**Work required:** Respond with exact copies of the lines running from the line that contains "m_BytesPerFile (fst unbounded_writer)" to the end of the material.

**Record excerpts:**
(** [write] when the record needs the next file and that file opens: the
    counter restarts at the record's length plus one, the new file holds
    the record. [i] is the index the rollover block moves to. *)
Lemma write_next_file st fs p (data : list Byte.byte) :
  let size := Z.of_nat (length data) + 1 in
  let i := if m_CurrentLogFiles st =? m_MaxLogFiles st
           then 1 else wrap (m_CurrentLogFiles st + 1) in
  let path := constructFullPath (set_counters i 0 st) in
  m_File st = Some p →
  Z.of_nat (length data) < SIZE_MAX →
  0 < m_BytesPerFile st →
  size ≤ m_BytesPerFile st →
  m_BytesPerFile st < wrap (m_CurrentBytes st + size) →
  (m_CurrentLogFiles st = m_MaxLogFiles st → m_RotateLogs st = true) →
  fs_openable fs path = true →
  write data (st, fs) =
    Returned
      (set_counters i size (set_File (Some path) true st),
       {| fs_data := <[path := data]> (fs_data fs);
          fs_streams := path :: remove_first p (fs_streams fs);
          fs_openable := fs_openable fs |}).
Proof.
  intros size i path Hfile Hlen Hpos Hfit Hover Hrot Hopen. unfold write.
  assert (ready st = true) as -> by (apply ready_true; eauto).
  cbn [negb]. rewrite size_incr by assumption. fold size.
  rewrite (nonzero_pos _ Hpos). cbn [andb].
  assert ((m_BytesPerFile st <? size) = false) as -> by (apply Z.ltb_ge; exact Hfit).
  unfold roll_over. rewrite (nonzero_pos _ Hpos). cbn [andb].
  assert ((m_BytesPerFile st <? wrap (m_CurrentBytes st + size)) = true) as ->
    by (apply Z.ltb_lt; exact Hover).
  assert ((if m_CurrentLogFiles st =? m_MaxLogFiles st
           then if negb (m_RotateLogs st) then None
                else Some (newLogFile (set_counters 1 0 st, fs))
           else Some (newLogFile (set_counters (wrap (m_CurrentLogFiles st + 1)) 0 st, fs)))
          = Some (newLogFile (set_counters i 0 st, fs))) as ->.
  { subst i. destruct (m_CurrentLogFiles st =? m_MaxLogFiles st) eqn:Hlast; [|reflexivity].
    apply Z.eqb_eq in Hlast. by rewrite (Hrot Hlast). }
  rewrite (newLogFile_opened (set_counters i 0 st) fs Hopen). fold path.
  unfold fwrite. cbn [m_File set_counters set_File fs_data fs_streams fs_openable
    m_CurrentBytes m_CurrentLogFiles]. rewrite Hfile.
  rewrite Z.add_0_l, (wrap_id size) by (subst size; unfold is_size_t; lia).
  subst size. rewrite fwrite_count by assumption.
  rewrite lookup_insert_eq. cbn [default app fclose fs_data fs_streams].
  rewrite insert_insert_eq. reflexivity.
Qed.

(** C5 as stated does not hold: with bytesPerFile = 10, maxFiles = 0 and
    rotate = true, two records of five bytes land in two files: the first
    in [logs/app-1.log], the second in [logs/app-2.log]. *)
Lemma unbounded_writer_moves_to_next_file :
  m_BytesPerFile (fst unbounded_writer) = 10 ∧
  m_MaxLogFiles (fst unbounded_writer) = 0 ∧
  m_RotateLogs (fst unbounded_writer) = true ∧
  ∃ s1 s2,
    write (record_of 5) unbounded_writer = Returned s1 ∧
    write (record_of 5) s1 = Returned s2 ∧
    m_CurrentLogFiles (fst s1) = 1 ∧ m_File (fst s1) = Some "logs/app-1.log" ∧
    m_CurrentLogFiles (fst s2) = 2 ∧ m_File (fst s2) = Some "logs/app-2.log" ∧
    file_bytes "logs/app-1.log" (snd s2) = record_of 5 ∧
    file_bytes "logs/app-2.log" (snd s2) = record_of 5.
Proof.
  do 3 (split; [reflexivity|]).
  eexists _, _. split; [vm_compute; reflexivity|].
  split; [vm_compute; reflexivity|].
  repeat split; vm_compute; reflexivity.
Qed.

**Exercise response:**
  m_BytesPerFile (fst unbounded_writer) = 10 ∧
  m_MaxLogFiles (fst unbounded_writer) = 0 ∧
  m_RotateLogs (fst unbounded_writer) = true ∧
  ∃ s1 s2,
    write (record_of 5) unbounded_writer = Returned s1 ∧
    write (record_of 5) s1 = Returned s2 ∧
    m_CurrentLogFiles (fst s1) = 1 ∧ m_File (fst s1) = Some "logs/app-1.log" ∧
    m_CurrentLogFiles (fst s2) = 2 ∧ m_File (fst s2) = Some "logs/app-2.log" ∧
    file_bytes "logs/app-1.log" (snd s2) = record_of 5 ∧
    file_bytes "logs/app-2.log" (snd s2) = record_of 5.
Proof.
  do 3 (split; [reflexivity|]).
  eexists _, _. split; [vm_compute; reflexivity|].
  split; [vm_compute; reflexivity|].
  repeat split; vm_compute; reflexivity.
Qed.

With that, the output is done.